Exercise objective.
Only lines with the string "holds" should be returned from the data below.

Data to process.
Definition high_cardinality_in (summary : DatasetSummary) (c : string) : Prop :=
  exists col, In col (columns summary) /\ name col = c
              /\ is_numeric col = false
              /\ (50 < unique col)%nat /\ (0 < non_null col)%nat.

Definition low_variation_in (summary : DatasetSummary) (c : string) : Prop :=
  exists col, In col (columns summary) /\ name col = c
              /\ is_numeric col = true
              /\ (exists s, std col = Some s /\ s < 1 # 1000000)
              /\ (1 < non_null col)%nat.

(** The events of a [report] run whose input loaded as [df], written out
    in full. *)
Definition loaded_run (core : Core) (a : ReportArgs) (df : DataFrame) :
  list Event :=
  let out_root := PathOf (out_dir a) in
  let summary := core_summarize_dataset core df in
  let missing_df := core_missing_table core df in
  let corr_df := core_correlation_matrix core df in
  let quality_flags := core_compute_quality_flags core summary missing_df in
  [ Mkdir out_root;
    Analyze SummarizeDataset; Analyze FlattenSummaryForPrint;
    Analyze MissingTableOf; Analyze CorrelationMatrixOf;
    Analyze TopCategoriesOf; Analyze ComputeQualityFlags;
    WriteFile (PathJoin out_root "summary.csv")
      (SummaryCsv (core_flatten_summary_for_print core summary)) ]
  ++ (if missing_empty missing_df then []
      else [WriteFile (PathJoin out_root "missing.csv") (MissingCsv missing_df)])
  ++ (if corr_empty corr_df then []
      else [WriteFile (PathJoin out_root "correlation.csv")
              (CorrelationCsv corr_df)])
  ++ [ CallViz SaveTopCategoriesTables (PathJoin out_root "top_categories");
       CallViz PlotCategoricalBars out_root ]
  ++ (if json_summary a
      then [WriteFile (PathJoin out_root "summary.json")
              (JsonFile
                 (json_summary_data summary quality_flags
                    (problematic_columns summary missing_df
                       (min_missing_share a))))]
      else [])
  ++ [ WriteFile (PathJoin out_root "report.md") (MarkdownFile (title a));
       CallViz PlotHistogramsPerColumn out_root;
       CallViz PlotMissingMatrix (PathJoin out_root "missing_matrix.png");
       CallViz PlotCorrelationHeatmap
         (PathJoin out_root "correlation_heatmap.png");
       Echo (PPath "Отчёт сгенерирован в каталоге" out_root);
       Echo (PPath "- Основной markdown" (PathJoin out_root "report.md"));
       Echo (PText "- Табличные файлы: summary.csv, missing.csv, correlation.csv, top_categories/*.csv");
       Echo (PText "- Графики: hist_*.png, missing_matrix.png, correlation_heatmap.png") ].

--

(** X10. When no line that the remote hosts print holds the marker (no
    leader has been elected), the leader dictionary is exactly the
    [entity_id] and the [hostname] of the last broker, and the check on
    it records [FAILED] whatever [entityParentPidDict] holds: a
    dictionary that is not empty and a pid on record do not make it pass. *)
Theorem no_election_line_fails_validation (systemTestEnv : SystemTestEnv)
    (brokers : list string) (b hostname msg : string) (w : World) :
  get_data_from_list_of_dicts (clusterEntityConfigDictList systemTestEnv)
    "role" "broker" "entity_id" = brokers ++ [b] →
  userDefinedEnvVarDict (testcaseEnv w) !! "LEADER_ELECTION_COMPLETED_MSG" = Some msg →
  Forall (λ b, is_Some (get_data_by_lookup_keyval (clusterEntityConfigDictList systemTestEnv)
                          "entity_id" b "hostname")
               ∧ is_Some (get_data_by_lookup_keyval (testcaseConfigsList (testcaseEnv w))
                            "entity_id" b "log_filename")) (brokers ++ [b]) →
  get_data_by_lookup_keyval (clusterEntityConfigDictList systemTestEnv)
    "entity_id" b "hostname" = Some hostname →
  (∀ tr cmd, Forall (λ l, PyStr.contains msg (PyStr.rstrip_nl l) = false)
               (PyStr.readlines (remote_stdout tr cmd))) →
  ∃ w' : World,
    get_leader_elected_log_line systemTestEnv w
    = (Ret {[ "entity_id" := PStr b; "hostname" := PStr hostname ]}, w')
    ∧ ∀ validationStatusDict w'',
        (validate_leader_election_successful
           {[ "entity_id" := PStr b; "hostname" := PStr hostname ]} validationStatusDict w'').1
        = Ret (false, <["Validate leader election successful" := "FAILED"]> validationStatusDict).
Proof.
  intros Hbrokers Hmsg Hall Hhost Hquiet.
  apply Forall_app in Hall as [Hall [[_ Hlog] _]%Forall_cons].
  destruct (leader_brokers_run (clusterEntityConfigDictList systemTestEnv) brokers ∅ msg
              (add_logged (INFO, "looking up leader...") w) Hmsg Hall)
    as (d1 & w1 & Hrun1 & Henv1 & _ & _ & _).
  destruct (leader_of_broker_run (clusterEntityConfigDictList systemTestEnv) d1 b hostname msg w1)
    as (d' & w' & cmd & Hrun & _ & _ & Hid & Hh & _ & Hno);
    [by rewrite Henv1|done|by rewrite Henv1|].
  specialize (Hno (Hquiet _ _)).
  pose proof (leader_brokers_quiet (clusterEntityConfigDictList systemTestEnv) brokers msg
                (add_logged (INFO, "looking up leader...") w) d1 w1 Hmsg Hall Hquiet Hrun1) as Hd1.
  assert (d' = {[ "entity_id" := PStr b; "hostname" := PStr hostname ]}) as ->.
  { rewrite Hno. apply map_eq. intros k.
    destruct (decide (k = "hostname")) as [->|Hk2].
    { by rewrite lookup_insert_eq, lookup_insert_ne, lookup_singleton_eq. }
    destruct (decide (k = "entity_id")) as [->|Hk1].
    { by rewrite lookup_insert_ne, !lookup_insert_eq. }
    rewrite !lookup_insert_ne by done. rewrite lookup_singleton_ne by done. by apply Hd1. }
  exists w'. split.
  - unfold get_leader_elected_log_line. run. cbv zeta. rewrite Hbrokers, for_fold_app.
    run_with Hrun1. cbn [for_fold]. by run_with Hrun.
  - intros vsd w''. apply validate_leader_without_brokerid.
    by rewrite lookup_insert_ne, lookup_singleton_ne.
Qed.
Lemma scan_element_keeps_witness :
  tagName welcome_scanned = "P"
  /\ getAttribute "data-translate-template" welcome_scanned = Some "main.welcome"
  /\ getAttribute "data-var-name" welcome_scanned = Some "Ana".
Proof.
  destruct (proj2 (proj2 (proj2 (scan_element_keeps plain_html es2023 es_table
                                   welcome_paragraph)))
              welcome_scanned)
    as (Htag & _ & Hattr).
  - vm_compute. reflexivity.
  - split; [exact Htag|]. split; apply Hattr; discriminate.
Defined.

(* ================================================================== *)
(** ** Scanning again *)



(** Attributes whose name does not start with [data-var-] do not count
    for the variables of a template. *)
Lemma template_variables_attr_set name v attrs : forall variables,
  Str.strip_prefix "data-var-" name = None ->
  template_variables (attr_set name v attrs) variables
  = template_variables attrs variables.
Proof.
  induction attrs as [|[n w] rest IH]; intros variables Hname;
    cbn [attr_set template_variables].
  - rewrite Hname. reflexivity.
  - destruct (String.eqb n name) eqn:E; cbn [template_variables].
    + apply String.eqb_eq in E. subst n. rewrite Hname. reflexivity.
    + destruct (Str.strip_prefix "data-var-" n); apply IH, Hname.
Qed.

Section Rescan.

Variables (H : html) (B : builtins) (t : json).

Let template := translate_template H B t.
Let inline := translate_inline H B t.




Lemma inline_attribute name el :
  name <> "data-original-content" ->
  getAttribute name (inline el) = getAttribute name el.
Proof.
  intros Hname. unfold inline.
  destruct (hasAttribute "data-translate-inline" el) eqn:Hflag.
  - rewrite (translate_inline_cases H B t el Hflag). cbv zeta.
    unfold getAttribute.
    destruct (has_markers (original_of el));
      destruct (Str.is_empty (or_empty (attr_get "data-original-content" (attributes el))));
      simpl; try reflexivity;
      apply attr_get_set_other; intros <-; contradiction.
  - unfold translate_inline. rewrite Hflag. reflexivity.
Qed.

Task solution.
(** X10. When no line that the remote hosts print holds the marker (no
    it records [FAILED] whatever [entityParentPidDict] holds: a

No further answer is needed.